Start of Data provided
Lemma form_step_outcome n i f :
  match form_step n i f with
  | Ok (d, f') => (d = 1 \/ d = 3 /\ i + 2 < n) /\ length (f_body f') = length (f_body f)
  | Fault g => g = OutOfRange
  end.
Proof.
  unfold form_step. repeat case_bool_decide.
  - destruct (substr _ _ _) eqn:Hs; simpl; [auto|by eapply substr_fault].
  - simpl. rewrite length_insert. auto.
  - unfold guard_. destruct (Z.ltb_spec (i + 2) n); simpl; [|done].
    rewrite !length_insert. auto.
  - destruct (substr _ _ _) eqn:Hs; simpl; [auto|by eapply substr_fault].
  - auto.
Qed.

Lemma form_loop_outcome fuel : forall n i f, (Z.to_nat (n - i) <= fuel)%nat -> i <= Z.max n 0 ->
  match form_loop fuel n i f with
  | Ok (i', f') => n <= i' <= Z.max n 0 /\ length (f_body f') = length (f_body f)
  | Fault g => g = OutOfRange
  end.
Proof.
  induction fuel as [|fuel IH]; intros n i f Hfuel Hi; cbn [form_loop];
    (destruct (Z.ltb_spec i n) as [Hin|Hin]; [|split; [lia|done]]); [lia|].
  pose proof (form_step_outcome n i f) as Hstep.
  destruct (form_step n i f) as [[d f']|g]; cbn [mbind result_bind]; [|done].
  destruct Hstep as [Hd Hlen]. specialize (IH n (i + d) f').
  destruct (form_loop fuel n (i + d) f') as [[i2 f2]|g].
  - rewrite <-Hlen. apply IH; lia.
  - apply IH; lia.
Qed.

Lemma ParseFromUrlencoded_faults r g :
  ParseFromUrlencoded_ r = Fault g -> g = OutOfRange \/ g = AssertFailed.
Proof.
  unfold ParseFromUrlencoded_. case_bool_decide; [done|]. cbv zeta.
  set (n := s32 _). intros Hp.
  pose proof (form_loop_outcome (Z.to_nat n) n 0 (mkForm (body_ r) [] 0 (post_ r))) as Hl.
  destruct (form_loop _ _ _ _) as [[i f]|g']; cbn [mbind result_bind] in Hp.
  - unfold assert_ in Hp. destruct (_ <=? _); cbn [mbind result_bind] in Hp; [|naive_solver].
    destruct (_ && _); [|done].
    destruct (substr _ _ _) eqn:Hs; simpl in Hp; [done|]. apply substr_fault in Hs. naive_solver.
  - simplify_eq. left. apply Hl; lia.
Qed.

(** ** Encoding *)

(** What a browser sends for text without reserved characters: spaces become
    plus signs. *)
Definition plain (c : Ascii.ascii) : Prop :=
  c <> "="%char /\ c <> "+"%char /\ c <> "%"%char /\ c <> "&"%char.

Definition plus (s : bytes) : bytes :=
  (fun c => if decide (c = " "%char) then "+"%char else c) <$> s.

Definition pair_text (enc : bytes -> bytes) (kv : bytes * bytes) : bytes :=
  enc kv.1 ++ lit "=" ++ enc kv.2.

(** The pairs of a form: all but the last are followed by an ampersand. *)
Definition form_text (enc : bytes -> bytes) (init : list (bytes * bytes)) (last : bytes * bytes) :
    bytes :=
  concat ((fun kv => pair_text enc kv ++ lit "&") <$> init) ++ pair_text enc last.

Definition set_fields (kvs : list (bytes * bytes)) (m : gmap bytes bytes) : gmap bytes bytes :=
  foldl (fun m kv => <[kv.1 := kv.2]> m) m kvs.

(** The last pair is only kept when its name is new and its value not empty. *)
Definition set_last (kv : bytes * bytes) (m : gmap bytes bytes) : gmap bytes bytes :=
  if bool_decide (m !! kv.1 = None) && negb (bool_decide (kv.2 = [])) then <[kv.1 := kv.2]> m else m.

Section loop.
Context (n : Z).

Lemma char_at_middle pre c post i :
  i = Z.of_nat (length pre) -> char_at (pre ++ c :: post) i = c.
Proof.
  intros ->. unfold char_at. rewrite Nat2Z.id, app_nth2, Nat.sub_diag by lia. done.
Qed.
End of Data provided
What is expected:
Return, line for line and unchanged, the data from its first line through the line containing "destruct (_ && _); [|done].".

Your response:
Lemma form_step_outcome n i f :
  match form_step n i f with
  | Ok (d, f') => (d = 1 \/ d = 3 /\ i + 2 < n) /\ length (f_body f') = length (f_body f)
  | Fault g => g = OutOfRange
  end.
Proof.
  unfold form_step. repeat case_bool_decide.
  - destruct (substr _ _ _) eqn:Hs; simpl; [auto|by eapply substr_fault].
  - simpl. rewrite length_insert. auto.
  - unfold guard_. destruct (Z.ltb_spec (i + 2) n); simpl; [|done].
    rewrite !length_insert. auto.
  - destruct (substr _ _ _) eqn:Hs; simpl; [auto|by eapply substr_fault].
  - auto.
Qed.

Lemma form_loop_outcome fuel : forall n i f, (Z.to_nat (n - i) <= fuel)%nat -> i <= Z.max n 0 ->
  match form_loop fuel n i f with
  | Ok (i', f') => n <= i' <= Z.max n 0 /\ length (f_body f') = length (f_body f)
  | Fault g => g = OutOfRange
  end.
Proof.
  induction fuel as [|fuel IH]; intros n i f Hfuel Hi; cbn [form_loop];
    (destruct (Z.ltb_spec i n) as [Hin|Hin]; [|split; [lia|done]]); [lia|].
  pose proof (form_step_outcome n i f) as Hstep.
  destruct (form_step n i f) as [[d f']|g]; cbn [mbind result_bind]; [|done].
  destruct Hstep as [Hd Hlen]. specialize (IH n (i + d) f').
  destruct (form_loop fuel n (i + d) f') as [[i2 f2]|g].
  - rewrite <-Hlen. apply IH; lia.
  - apply IH; lia.
Qed.

Lemma ParseFromUrlencoded_faults r g :
  ParseFromUrlencoded_ r = Fault g -> g = OutOfRange \/ g = AssertFailed.
Proof.
  unfold ParseFromUrlencoded_. case_bool_decide; [done|]. cbv zeta.
  set (n := s32 _). intros Hp.
  pose proof (form_loop_outcome (Z.to_nat n) n 0 (mkForm (body_ r) [] 0 (post_ r))) as Hl.
  destruct (form_loop _ _ _ _) as [[i f]|g']; cbn [mbind result_bind] in Hp.
  - unfold assert_ in Hp. destruct (_ <=? _); cbn [mbind result_bind] in Hp; [|naive_solver].
    destruct (_ && _); [|done].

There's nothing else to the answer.